> **Task description**:
The answer must be an exact copy of every record below.

> **Extracted entries**:

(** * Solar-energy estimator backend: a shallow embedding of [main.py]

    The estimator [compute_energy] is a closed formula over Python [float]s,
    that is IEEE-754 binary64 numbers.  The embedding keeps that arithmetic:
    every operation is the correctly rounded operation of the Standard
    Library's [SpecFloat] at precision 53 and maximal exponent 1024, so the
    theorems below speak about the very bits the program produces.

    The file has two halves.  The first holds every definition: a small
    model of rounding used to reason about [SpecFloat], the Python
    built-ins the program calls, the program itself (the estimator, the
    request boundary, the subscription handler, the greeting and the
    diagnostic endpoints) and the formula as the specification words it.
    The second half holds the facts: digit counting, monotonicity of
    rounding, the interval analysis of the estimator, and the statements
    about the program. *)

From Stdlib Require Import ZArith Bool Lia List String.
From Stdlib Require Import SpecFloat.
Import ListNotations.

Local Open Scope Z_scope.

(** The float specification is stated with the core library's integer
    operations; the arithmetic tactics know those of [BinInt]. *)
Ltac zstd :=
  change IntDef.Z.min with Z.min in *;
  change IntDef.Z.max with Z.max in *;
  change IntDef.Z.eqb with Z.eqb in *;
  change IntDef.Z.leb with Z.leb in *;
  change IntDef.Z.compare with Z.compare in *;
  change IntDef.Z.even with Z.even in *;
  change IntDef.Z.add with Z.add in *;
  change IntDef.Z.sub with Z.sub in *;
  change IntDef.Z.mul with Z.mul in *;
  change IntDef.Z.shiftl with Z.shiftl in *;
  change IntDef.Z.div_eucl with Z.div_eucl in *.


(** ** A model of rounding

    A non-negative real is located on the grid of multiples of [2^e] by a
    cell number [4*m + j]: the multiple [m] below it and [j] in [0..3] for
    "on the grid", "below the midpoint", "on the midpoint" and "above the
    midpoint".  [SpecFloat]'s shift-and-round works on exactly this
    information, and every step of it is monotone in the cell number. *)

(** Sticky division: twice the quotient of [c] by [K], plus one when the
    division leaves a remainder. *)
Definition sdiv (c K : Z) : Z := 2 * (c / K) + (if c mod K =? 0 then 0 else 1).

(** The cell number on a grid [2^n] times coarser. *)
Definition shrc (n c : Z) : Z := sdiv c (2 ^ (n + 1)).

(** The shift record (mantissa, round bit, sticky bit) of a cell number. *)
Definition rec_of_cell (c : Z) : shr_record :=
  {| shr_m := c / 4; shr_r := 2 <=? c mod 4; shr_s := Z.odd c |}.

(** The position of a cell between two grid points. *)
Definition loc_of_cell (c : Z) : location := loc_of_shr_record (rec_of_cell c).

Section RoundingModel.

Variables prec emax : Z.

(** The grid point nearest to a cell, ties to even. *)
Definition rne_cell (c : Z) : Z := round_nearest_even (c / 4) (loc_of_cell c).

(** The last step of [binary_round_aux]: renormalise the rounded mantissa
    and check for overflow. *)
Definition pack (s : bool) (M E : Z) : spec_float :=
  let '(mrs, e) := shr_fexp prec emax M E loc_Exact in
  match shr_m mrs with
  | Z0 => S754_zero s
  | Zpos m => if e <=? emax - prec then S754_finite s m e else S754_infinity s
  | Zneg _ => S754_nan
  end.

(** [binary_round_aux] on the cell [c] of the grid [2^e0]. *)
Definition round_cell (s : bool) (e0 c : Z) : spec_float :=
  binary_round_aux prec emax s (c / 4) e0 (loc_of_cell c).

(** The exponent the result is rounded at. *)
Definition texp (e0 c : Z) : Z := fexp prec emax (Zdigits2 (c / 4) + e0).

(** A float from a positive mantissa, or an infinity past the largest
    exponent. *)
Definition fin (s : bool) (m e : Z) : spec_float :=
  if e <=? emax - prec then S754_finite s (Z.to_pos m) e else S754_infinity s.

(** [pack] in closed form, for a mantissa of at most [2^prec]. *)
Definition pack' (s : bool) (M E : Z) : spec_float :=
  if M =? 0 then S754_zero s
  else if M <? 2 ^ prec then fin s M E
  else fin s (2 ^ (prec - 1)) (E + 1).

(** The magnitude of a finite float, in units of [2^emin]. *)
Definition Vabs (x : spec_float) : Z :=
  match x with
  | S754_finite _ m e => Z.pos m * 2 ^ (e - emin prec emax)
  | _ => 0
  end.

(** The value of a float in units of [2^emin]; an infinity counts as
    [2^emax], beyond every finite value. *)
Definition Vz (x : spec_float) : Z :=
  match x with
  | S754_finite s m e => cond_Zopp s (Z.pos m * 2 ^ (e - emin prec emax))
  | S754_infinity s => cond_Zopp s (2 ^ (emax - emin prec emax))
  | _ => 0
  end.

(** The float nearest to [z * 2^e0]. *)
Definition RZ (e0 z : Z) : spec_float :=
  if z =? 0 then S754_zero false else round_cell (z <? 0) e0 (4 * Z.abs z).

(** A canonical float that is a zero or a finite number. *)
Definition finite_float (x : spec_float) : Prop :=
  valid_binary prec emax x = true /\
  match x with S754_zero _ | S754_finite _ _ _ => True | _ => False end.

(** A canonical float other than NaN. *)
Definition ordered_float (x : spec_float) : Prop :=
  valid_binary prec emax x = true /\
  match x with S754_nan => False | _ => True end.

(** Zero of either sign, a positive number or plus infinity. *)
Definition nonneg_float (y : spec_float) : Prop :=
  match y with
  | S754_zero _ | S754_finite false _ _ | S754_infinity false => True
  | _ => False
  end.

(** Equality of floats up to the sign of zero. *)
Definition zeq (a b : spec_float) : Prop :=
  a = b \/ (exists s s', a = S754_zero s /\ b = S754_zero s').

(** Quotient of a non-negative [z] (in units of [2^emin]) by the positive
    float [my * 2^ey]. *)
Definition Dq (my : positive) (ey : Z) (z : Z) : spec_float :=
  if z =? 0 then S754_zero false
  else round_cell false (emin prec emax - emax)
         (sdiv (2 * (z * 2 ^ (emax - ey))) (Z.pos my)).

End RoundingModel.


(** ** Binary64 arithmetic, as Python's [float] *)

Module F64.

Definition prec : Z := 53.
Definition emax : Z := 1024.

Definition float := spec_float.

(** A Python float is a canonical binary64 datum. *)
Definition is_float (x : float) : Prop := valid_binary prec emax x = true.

> **Output**:
(** * Solar-energy estimator backend: a shallow embedding of [main.py]

    The estimator [compute_energy] is a closed formula over Python [float]s,
    that is IEEE-754 binary64 numbers.  The embedding keeps that arithmetic:
    every operation is the correctly rounded operation of the Standard
    Library's [SpecFloat] at precision 53 and maximal exponent 1024, so the
    theorems below speak about the very bits the program produces.

    The file has two halves.  The first holds every definition: a small
    model of rounding used to reason about [SpecFloat], the Python
    built-ins the program calls, the program itself (the estimator, the
    request boundary, the subscription handler, the greeting and the
    diagnostic endpoints) and the formula as the specification words it.
    The second half holds the facts: digit counting, monotonicity of
    rounding, the interval analysis of the estimator, and the statements
    about the program. *)

From Stdlib Require Import ZArith Bool Lia List String.
From Stdlib Require Import SpecFloat.
Import ListNotations.

Local Open Scope Z_scope.

(** The float specification is stated with the core library's integer
    operations; the arithmetic tactics know those of [BinInt]. *)
Ltac zstd :=
  change IntDef.Z.min with Z.min in *;
  change IntDef.Z.max with Z.max in *;
  change IntDef.Z.eqb with Z.eqb in *;
  change IntDef.Z.leb with Z.leb in *;
  change IntDef.Z.compare with Z.compare in *;
  change IntDef.Z.even with Z.even in *;
  change IntDef.Z.add with Z.add in *;
  change IntDef.Z.sub with Z.sub in *;
  change IntDef.Z.mul with Z.mul in *;
  change IntDef.Z.shiftl with Z.shiftl in *;
  change IntDef.Z.div_eucl with Z.div_eucl in *.


(** ** A model of rounding

    A non-negative real is located on the grid of multiples of [2^e] by a
    cell number [4*m + j]: the multiple [m] below it and [j] in [0..3] for
    "on the grid", "below the midpoint", "on the midpoint" and "above the
    midpoint".  [SpecFloat]'s shift-and-round works on exactly this
    information, and every step of it is monotone in the cell number. *)

(** Sticky division: twice the quotient of [c] by [K], plus one when the
    division leaves a remainder. *)
Definition sdiv (c K : Z) : Z := 2 * (c / K) + (if c mod K =? 0 then 0 else 1).

(** The cell number on a grid [2^n] times coarser. *)
Definition shrc (n c : Z) : Z := sdiv c (2 ^ (n + 1)).

(** The shift record (mantissa, round bit, sticky bit) of a cell number. *)
Definition rec_of_cell (c : Z) : shr_record :=
  {| shr_m := c / 4; shr_r := 2 <=? c mod 4; shr_s := Z.odd c |}.

(** The position of a cell between two grid points. *)
Definition loc_of_cell (c : Z) : location := loc_of_shr_record (rec_of_cell c).

Section RoundingModel.

Variables prec emax : Z.

(** The grid point nearest to a cell, ties to even. *)
Definition rne_cell (c : Z) : Z := round_nearest_even (c / 4) (loc_of_cell c).

(** The last step of [binary_round_aux]: renormalise the rounded mantissa
    and check for overflow. *)
Definition pack (s : bool) (M E : Z) : spec_float :=
  let '(mrs, e) := shr_fexp prec emax M E loc_Exact in
  match shr_m mrs with
  | Z0 => S754_zero s
  | Zpos m => if e <=? emax - prec then S754_finite s m e else S754_infinity s
  | Zneg _ => S754_nan
  end.

(** [binary_round_aux] on the cell [c] of the grid [2^e0]. *)
Definition round_cell (s : bool) (e0 c : Z) : spec_float :=
  binary_round_aux prec emax s (c / 4) e0 (loc_of_cell c).

(** The exponent the result is rounded at. *)
Definition texp (e0 c : Z) : Z := fexp prec emax (Zdigits2 (c / 4) + e0).

(** A float from a positive mantissa, or an infinity past the largest
    exponent. *)
Definition fin (s : bool) (m e : Z) : spec_float :=
  if e <=? emax - prec then S754_finite s (Z.to_pos m) e else S754_infinity s.

(** [pack] in closed form, for a mantissa of at most [2^prec]. *)
Definition pack' (s : bool) (M E : Z) : spec_float :=
  if M =? 0 then S754_zero s
  else if M <? 2 ^ prec then fin s M E
  else fin s (2 ^ (prec - 1)) (E + 1).

(** The magnitude of a finite float, in units of [2^emin]. *)
Definition Vabs (x : spec_float) : Z :=
  match x with
  | S754_finite _ m e => Z.pos m * 2 ^ (e - emin prec emax)
  | _ => 0
  end.

(** The value of a float in units of [2^emin]; an infinity counts as
    [2^emax], beyond every finite value. *)
Definition Vz (x : spec_float) : Z :=
  match x with
  | S754_finite s m e => cond_Zopp s (Z.pos m * 2 ^ (e - emin prec emax))
  | S754_infinity s => cond_Zopp s (2 ^ (emax - emin prec emax))
  | _ => 0
  end.

(** The float nearest to [z * 2^e0]. *)
Definition RZ (e0 z : Z) : spec_float :=
  if z =? 0 then S754_zero false else round_cell (z <? 0) e0 (4 * Z.abs z).

(** A canonical float that is a zero or a finite number. *)
Definition finite_float (x : spec_float) : Prop :=
  valid_binary prec emax x = true /\
  match x with S754_zero _ | S754_finite _ _ _ => True | _ => False end.

(** A canonical float other than NaN. *)
Definition ordered_float (x : spec_float) : Prop :=
  valid_binary prec emax x = true /\
  match x with S754_nan => False | _ => True end.

(** Zero of either sign, a positive number or plus infinity. *)
Definition nonneg_float (y : spec_float) : Prop :=
  match y with
  | S754_zero _ | S754_finite false _ _ | S754_infinity false => True
  | _ => False
  end.

(** Equality of floats up to the sign of zero. *)
Definition zeq (a b : spec_float) : Prop :=
  a = b \/ (exists s s', a = S754_zero s /\ b = S754_zero s').

(** Quotient of a non-negative [z] (in units of [2^emin]) by the positive
    float [my * 2^ey]. *)
Definition Dq (my : positive) (ey : Z) (z : Z) : spec_float :=
  if z =? 0 then S754_zero false
  else round_cell false (emin prec emax - emax)
         (sdiv (2 * (z * 2 ^ (emax - ey))) (Z.pos my)).

End RoundingModel.


(** ** Binary64 arithmetic, as Python's [float] *)

Module F64.

Definition prec : Z := 53.
Definition emax : Z := 1024.

Definition float := spec_float.

(** A Python float is a canonical binary64 datum. *)
Definition is_float (x : float) : Prop := valid_binary prec emax x = true.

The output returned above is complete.